(** The separator of a split leaf reaches a full root: the root is split,
    its left half is written, and [writeInternal] on the right half, which
    [splitInternalArrays] returns with as many children as keys, panics. *)
Lemma insertIntoParent_overflow f2 (m : nat) root ks cs left sep right j fuel :
  length f2 = (m * 4096)%nat -> (1 <= fuel)%nat ->
  0 <= root < Z.of_nat m -> Z.of_nat m < 2 ^ 32 ->
  internal_at f2 root ks cs -> NoDup cs -> nth_error cs j = Some left ->
  left <> root -> length cs = S (length ks) -> length ks = 338%nat ->
  Forall u64 ks -> Forall u32 cs -> u64 sep -> u32 right ->
  fst (insertIntoParent fuel (mkBTree f2 root) left sep right) = Err RuntimePanic.
Proof.
  intros Hlen Hfuel Hroot Hm Hint Hnd Hj Hne Hcs Hfull Hku Hcu Hsep Hright.
  destruct (findParentAndIndex_root f2 root ks cs left sep j fuel Hfuel Hint Hnd Hj)
    as (pr & Hfind & Hpr & Hidpr & Hdec).
  destruct fuel as [|fuel]; [lia|]. cbn [insertIntoParent rootID tfile].
  destruct (Z.eqb_spec left root); [contradiction|].
  rewrite Hfind, Hdec. unfold insertU64, insertU32.
  rewrite length_insertAt, internalCapacity_val.
  destruct (Z.leb_spec (Z.of_nat (S (length ks))) 338); [lia|].
  destruct (ReadPage_inv f2 root pr ltac:(lia) Hpr) as (Hokpr & _).
  set (pkeys := insertAt ks j sep). set (kids := insertAt cs (j + 1) right).
  assert (Hpk : length pkeys = 339%nat) by (unfold pkeys; rewrite length_insertAt; lia).
  assert (Hkd : length kids = 340%nat) by (unfold kids; rewrite length_insertAt; lia).
  unfold splitInternalArrays. rewrite Hpk. change (339 / 2)%nat with 169%nat.
  cbv beta iota zeta.
  destruct (writeInternal_page pr (firstn 169 pkeys) (firstn (169 + 1) kids) Hokpr)
    as (ip & Hw & Hiip & Hokip & Hszip & Hkip & Hdip).
  { rewrite !length_firstn. lia. }
  { rewrite length_firstn. lia. }
  { apply Forall_firstn. now apply Forall_insertAt. }
  { apply Forall_firstn. now apply Forall_insertAt. }
  rewrite Hw. rewrite Hidpr in Hiip.
  destruct (page_write f2 m ip Hlen Hokip Hszip ltac:(lia))
    as (p3 & f3 & Hwp3 & Hlen3 & Hr3 & Hd3 & Hi3 & Hother3).
  assert (Hmax3 : Nat.max m (Z.to_nat (ID ip) + 1) = m) by lia.
  rewrite Hmax3 in Hlen3.
  rewrite (treeWrite_unfold (mkBTree f2 root) ip p3 f3 Hwp3). cbn [rootID tfile].
  destruct (allocPage_spec (mkBTree f3 root) kindInternal m Hlen3 Hm)
    as (rp0 & Halloc & _).
  rewrite Halloc.
  rewrite writeInternal_panic; [reflexivity| |].
  - rewrite !length_skipn. lia.
  - intros E. apply (f_equal (@length Z)) in E. rewrite length_skipn in E.
    cbn [length] in E. lia.
Qed.

Lemma insertAt_not_nil {A : Type} (a : list A) i v : insertAt a i v <> [].
Proof.
  intros E. apply (f_equal (@length A)) in E. rewrite length_insertAt in E.
  discriminate.
Qed.

Lemma tree_pages_internal ks ls : ks <> [] -> tree_pages ks ls = (length ls + 2)%nat.
Proof. intros H. unfold tree_pages. destruct ks; [contradiction|reflexivity]. Qed.

Lemma tree_pages_split ks ls j sep l L R :
  nth_error ls j = Some l ->
  tree_pages (insertAt ks j sep) (splitAt ls j L R) = (length ls + 3)%nat.
Proof.
  intros Hl. rewrite tree_pages_internal by apply insertAt_not_nil.
  rewrite length_splitAt by now apply (nth_error_lt _ _ _ Hl). lia.
Qed.

(** The leaves after a leaf split, over any file that holds them. *)
Lemma split_leaves_inv f' ks ls j l L R sep :
  nth_error ls j = Some l -> (j <= length ks)%nat ->
  (forall i l0, nth_error ls i = Some l0 ->
     leaf_wf l0 /\ forall k, In k (lkeys l0) -> in_range ks i k) ->
  (forall i l0, nth_error ls i = Some l0 -> i <> j -> leaf_at f' l0) ->
  leaf_at f' L -> leaf_at f' R -> leaf_wf L -> leaf_wf R ->
  (forall k, In k (lkeys L) -> k < sep /\ in_range ks j k) ->
  (forall k, In k (lkeys R) -> sep <= k /\ in_range ks j k) ->
  forall i l0, nth_error (splitAt ls j L R) i = Some l0 ->
    leaf_at f' l0 /\ leaf_wf l0 /\
    forall k, In k (lkeys l0) -> in_range (insertAt ks j sep) i k.
Proof.
  intros Hl Hj Hold Hframe HaL HaR HwL HwR HrL HrR i l0 Hi.
  rewrite nth_error_splitAt in Hi by now apply (nth_error_lt _ _ _ Hl).
  destruct (Nat.ltb_spec i j).
  { destruct (Hold _ _ Hi) as (Hw & Hr). split; [apply (Hframe i); auto; lia|].
    split; [exact Hw|]. intros k Hk. apply in_range_before; auto. }
  destruct (Nat.eqb_spec i j) as [->|Hne].
  { injection Hi as <-. split; [exact HaL|]. split; [exact HwL|].
    intros k Hk. destruct (HrL k Hk). now apply in_range_left. }
  destruct (Nat.eqb_spec i (S j)) as [->|Hne'].
  { injection Hi as <-. split; [exact HaR|]. split; [exact HwR|].
    intros k Hk. destruct (HrR k Hk). now apply in_range_right. }
  destruct (Hold _ _ Hi) as (Hw & Hr). split; [apply (Hframe (i - 1)%nat); auto; lia|].
  split; [exact Hw|]. intros k Hk.
  replace i with (S (i - 1)) by lia. apply in_range_after; auto; lia.
Qed.

Lemma split_ids ls j l L R (n n' : Z) :
  nth_error ls j = Some l -> NoDup (map lid ls) ->
  (forall l0, In l0 ls -> 1 <= lid l0 < n) -> lid L = lid l -> lid R = n -> n < n' ->
  NoDup (map lid (splitAt ls j L R)) /\
  (forall l0, In l0 (splitAt ls j L R) -> 1 <= lid l0 < n').
Proof.
  intros Hl Hnd Hids HL HR Hn. split.
  - rewrite (map_splitAt lid ls j L R l Hl HL). apply NoDup_insertAt; [exact Hnd|].
    rewrite HR. intros Hin. apply in_map_iff in Hin. destruct Hin as (l0 & E & Hin).
    specialize (Hids l0 Hin). lia.
  - intros l0 Hin. apply In_splitAt in Hin. destruct Hin as [->|[->|Hin]].
    + rewrite HL. specialize (Hids l (nth_error_In _ _ Hl)). lia.
    + rewrite HR. specialize (Hids l (nth_error_In _ _ Hl)). lia.
    + specialize (Hids l0 Hin). lia.
Qed.

(** Insert into a full leaf under a root with room (or a root leaf): the
    leaf splits and the separator is promoted. *)
Lemma BTree_Insert_split t ks ls fuel key rid l :
  tree_inv t ks ls -> (2 <= fuel)%nat -> u64 key -> rid_ok rid ->
  (forall v, ~ tree_holds ls key v) ->
  nth_error ls (route ks key) = Some l -> length (lkeys l) = 254%nat ->
  (length ks < 338)%nat ->
  let i := Search (length (lkeys l)) (fun i => key <=? nth i (lkeys l) 0) in
  let keys' := insertU64 (lkeys l) i key in
  let vals' := insertRID (lvals l) i rid in
  let L := mkLeaf (lid l) (firstn 127 keys') (firstn 127 vals') in
  let R := mkLeaf (Z.of_nat (tree_pages ks ls)) (skipn 127 keys') (skipn 127 vals') in
  exists t' sep,
    BTree_Insert fuel t key rid = (Ok tt, t') /\
    tree_inv t' (insertAt ks (route ks key) sep) (splitAt ls (route ks key) L R).
Proof.
  intros Hinv Hfuel Hkey Hrid Hno El Hfull Hroom. cbv zeta.
  destruct (BTree_Insert_split_prefix t ks ls fuel key rid l Hinv Hfuel Hkey Hrid Hno El Hfull)
    as (f2 & sep & Hins & Hsep & Hlen2 & HaL & HaR & Hother2).
  cbv zeta in Hins, Hsep, Hlen2, HaL, HaR, Hother2.
  pose proof Hinv as [Hlen Hmeta Hrid' Hroot (Hcnt & Hcap) (Hasc & Hku) (Hnd & Hids) Hleaves].
  destruct (Hleaves _ _ El) as (_ & Hwf & Hrange).
  pose proof (key_not_in_leaf ks ls key l Hno El Hwf) as Hmiss.
  destruct (leaf_insert_wf ks (route ks key) l key rid Hwf Hkey Hrid Hmiss
              (in_range_route ks key Hasc) Hrange)
    as (_ & Hl1 & Hl2 & Hasc' & Hk' & Hv' & Hrange' & _).
  cbv zeta in Hl1, Hl2, Hasc', Hk', Hv', Hrange'.
  set (i := Search _ _) in *.
  set (keys' := insertU64 (lkeys l) i key) in *.
  set (vals' := insertRID (lvals l) i rid) in *.
  rewrite Hfull in Hl2. rewrite Hl2 in Hl1.
  destruct (leaf_split_wf ks (route ks key) keys' vals' sep Hl2 Hl1 Hasc' Hk' Hv' Hrange' Hsep)
    as (HwfL & HwfR & HrL & HrR & Hsepu & Hsepr & Hseplow).
  pose proof (Hids l (nth_error_In _ _ El)) as Hlid.
  pose proof (tree_pages_bound ks ls Hcnt Hcap) as Hn.
  set (n := tree_pages ks ls) in *.
  set (L := mkLeaf (lid l) (firstn 127 keys') (firstn 127 vals')) in *.
  set (R := mkLeaf (Z.of_nat n) (skipn 127 keys') (skipn 127 vals')) in *.
  set (j := route ks key) in *.
  assert (Hj : (j <= length ks)%nat) by (pose proof (nth_error_lt _ _ _ El); lia).
  assert (Hold : forall x l0, nth_error ls x = Some l0 ->
            leaf_wf l0 /\ forall k, In k (lkeys l0) -> in_range ks x k).
  { intros x l0 Hx. destruct (Hleaves _ _ Hx) as (_ & H1 & H2). now split. }
  assert (Hmeta2 : exists mp, ReadPage f2 0 = Ok mp /\ ID mp = 0).
  { destruct Hmeta as (mp & H1 & H2). exists mp. rewrite Hother2 by lia. auto. }
  assert (Hframe2 : forall x l0, nth_error ls x = Some l0 -> x <> j -> leaf_at f2 l0).
  { intros x l0 Hx Hne. destruct (Hleaves _ _ Hx) as ((q & Hq & Hrest) & _).
    pose proof (Hids l0 (nth_error_In _ _ Hx)).
    exists q. rewrite Hother2; [auto|lia|].
    now apply (lid_distinct ls x j). }
  assert (Hpages' : tree_pages (insertAt ks j sep) (splitAt ls j L R) = (length ls + 3)%nat)
    by now apply (tree_pages_split ks ls j sep l).
  destruct Hroot as [(Eks & Hroot)|(Hne & Hint & Hnin)].
  - (* the root is the leaf *)
    subst ks. assert (Hls : length ls = 1%nat) by (cbn in Hcnt; lia).
    assert (n = 2%nat) by (unfold n, tree_pages; lia).
    assert (Hlr : lid l = rootID t).
    { destruct ls as [|l0 [|]]; try discriminate. unfold j in El. rewrite route_nil in El.
      cbn in El. injection El as ->. cbn in Hroot. congruence. }
    destruct (insertIntoParent_root f2 (n + 1) (rootID t) sep (Z.of_nat n) fuel)
      as (f4 & Hip & Hlen4 & Hint4 & Hmeta4 & Hother4); auto; try lia.
    { unfold u32. lia. }
    rewrite Hlr in Hins. rewrite Hip in Hins.
    exists (mkBTree f4 (Z.of_nat (n + 1))), sep. split; [exact Hins|].
    assert (Hkeep : forall l0, 1 <= lid l0 < Z.of_nat (n + 1) -> leaf_at f2 l0 -> leaf_at f4 l0).
    { intros l0 Hl0 (q & Hq & Hrest). exists q. rewrite Hother4 by lia. auto. }
    destruct (split_ids ls j l L R (Z.of_nat n) (Z.of_nat (n + 1)) El Hnd Hids)
      as (Hnd' & Hids'); try reflexivity; try lia.
    constructor; cbn [tfile rootID]; rewrite ?Hpages'.
    + rewrite Hlen4. f_equal. lia.
    + exact Hmeta4.
    + lia.
    + right. split; [apply insertAt_not_nil|].
      rewrite (map_splitAt lid ls j L R l El eq_refl).
      assert (Emap : insertAt (map lid ls) (S j) (lid R) = [rootID t; Z.of_nat n]).
      { rewrite Hroot. unfold j. rewrite route_nil. reflexivity. }
      rewrite Emap. split.
      * unfold j. rewrite route_nil. exact Hint4.
      * intros [E|[E|[]]]; lia.
    + rewrite length_splitAt, length_insertAt by now apply (nth_error_lt _ _ _ El).
      cbn [length]. lia.
    + split; [|now apply Forall_insertAt].
      apply ascending_separator; auto.
    + split; [exact Hnd'|]. intros l0 Hin. specialize (Hids' l0 Hin). lia.
    + intros x l0 Hx.
      destruct (split_leaves_inv f2 [] ls j l L R sep El Hj Hold Hframe2 HaL HaR
                  (HwfL _) (HwfR _) HrL HrR x l0 Hx) as (H1 & H2 & H3).
      split; [|split; assumption]. apply Hkeep; [|exact H1].
      specialize (Hids' l0 (nth_error_In _ _ Hx)). lia.
  - (* the root is internal *)
    assert (Hn' : n = (length ls + 2)%nat) by now apply tree_pages_internal.
    assert (Hcu : Forall u32 (map lid ls)).
    { rewrite Forall_forall. intros c Hc. apply in_map_iff in Hc.
      destruct Hc as (l0 & <- & Hin). specialize (Hids l0 Hin). unfold u32. lia. }
    assert (Hint2 : internal_at f2 (rootID t) ks (map lid ls)).
    { destruct Hint as (pr & Hpr & Hrest). exists pr.
      rewrite Hother2; [auto|lia|].
      intros E. apply Hnin. rewrite E. apply in_map. now apply (nth_error_In _ _ El). }
    destruct (insertIntoParent_parent f2 (n + 1) (rootID t) ks (map lid ls) (lid l) sep
                (Z.of_nat n) j fuel) as (f3 & Hip & Hlen3 & Hint3 & Hother3);
      auto; try lia.
    { now rewrite nth_error_map, El. }
    { intros E. apply Hnin. rewrite <- E. apply in_map. now apply (nth_error_In _ _ El). }
    { now rewrite length_map. }
    { unfold u32. lia. }
    rewrite Hip in Hins.
    exists (mkBTree f3 (rootID t)), sep. split; [exact Hins|].
    destruct (split_ids ls j l L R (Z.of_nat n) (Z.of_nat (n + 1)) El Hnd Hids)
      as (Hnd' & Hids'); try reflexivity; try lia.
    assert (Hkeep : forall l0, 1 <= lid l0 < Z.of_nat (n + 1) -> lid l0 <> rootID t ->
                               leaf_at f2 l0 -> leaf_at f3 l0).
    { intros l0 Hl0 Hnr (q & Hq & Hrest). exists q. rewrite Hother3 by lia. auto. }
    assert (Hnin' : ~ In (rootID t) (map lid (splitAt ls j L R))).
    { rewrite (map_splitAt lid ls j L R l El eq_refl). intros Hin.
      apply In_insertAt in Hin. destruct Hin as [E|Hin]; [cbn in E; lia|auto]. }
    constructor; cbn [tfile rootID]; rewrite ?Hpages'.
    + rewrite Hlen3. f_equal. lia.
    + destruct Hmeta2 as (mp & H1 & H2). exists mp. rewrite Hother3 by lia. auto.
    + lia.
    + right. split; [apply insertAt_not_nil|].
      rewrite (map_splitAt lid ls j L R l El eq_refl). split; [exact Hint3|].
      now rewrite <- (map_splitAt lid ls j L R l El eq_refl).
    + rewrite length_splitAt, length_insertAt by now apply (nth_error_lt _ _ _ El). lia.
    + split; [|now apply Forall_insertAt].
      apply ascending_separator; auto.
    + split; [exact Hnd'|]. intros l0 Hin. specialize (Hids' l0 Hin). lia.
    + intros x l0 Hx.
      destruct (split_leaves_inv f2 ks ls j l L R sep El Hj Hold Hframe2 HaL HaR
                  (HwfL _) (HwfR _) HrL HrR x l0 Hx) as (H1 & H2 & H3).
      split; [|split; assumption]. apply Hkeep; [| |exact H1].
      * specialize (Hids' l0 (nth_error_In _ _ Hx)). lia.
      * intros E. apply Hnin'. rewrite <- E. apply in_map. now apply (nth_error_In _ _ Hx).
Qed.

.....

Your objective: Report the number of lines in the listing where the string "zeta" appears, and nothing besides.

Task response: 4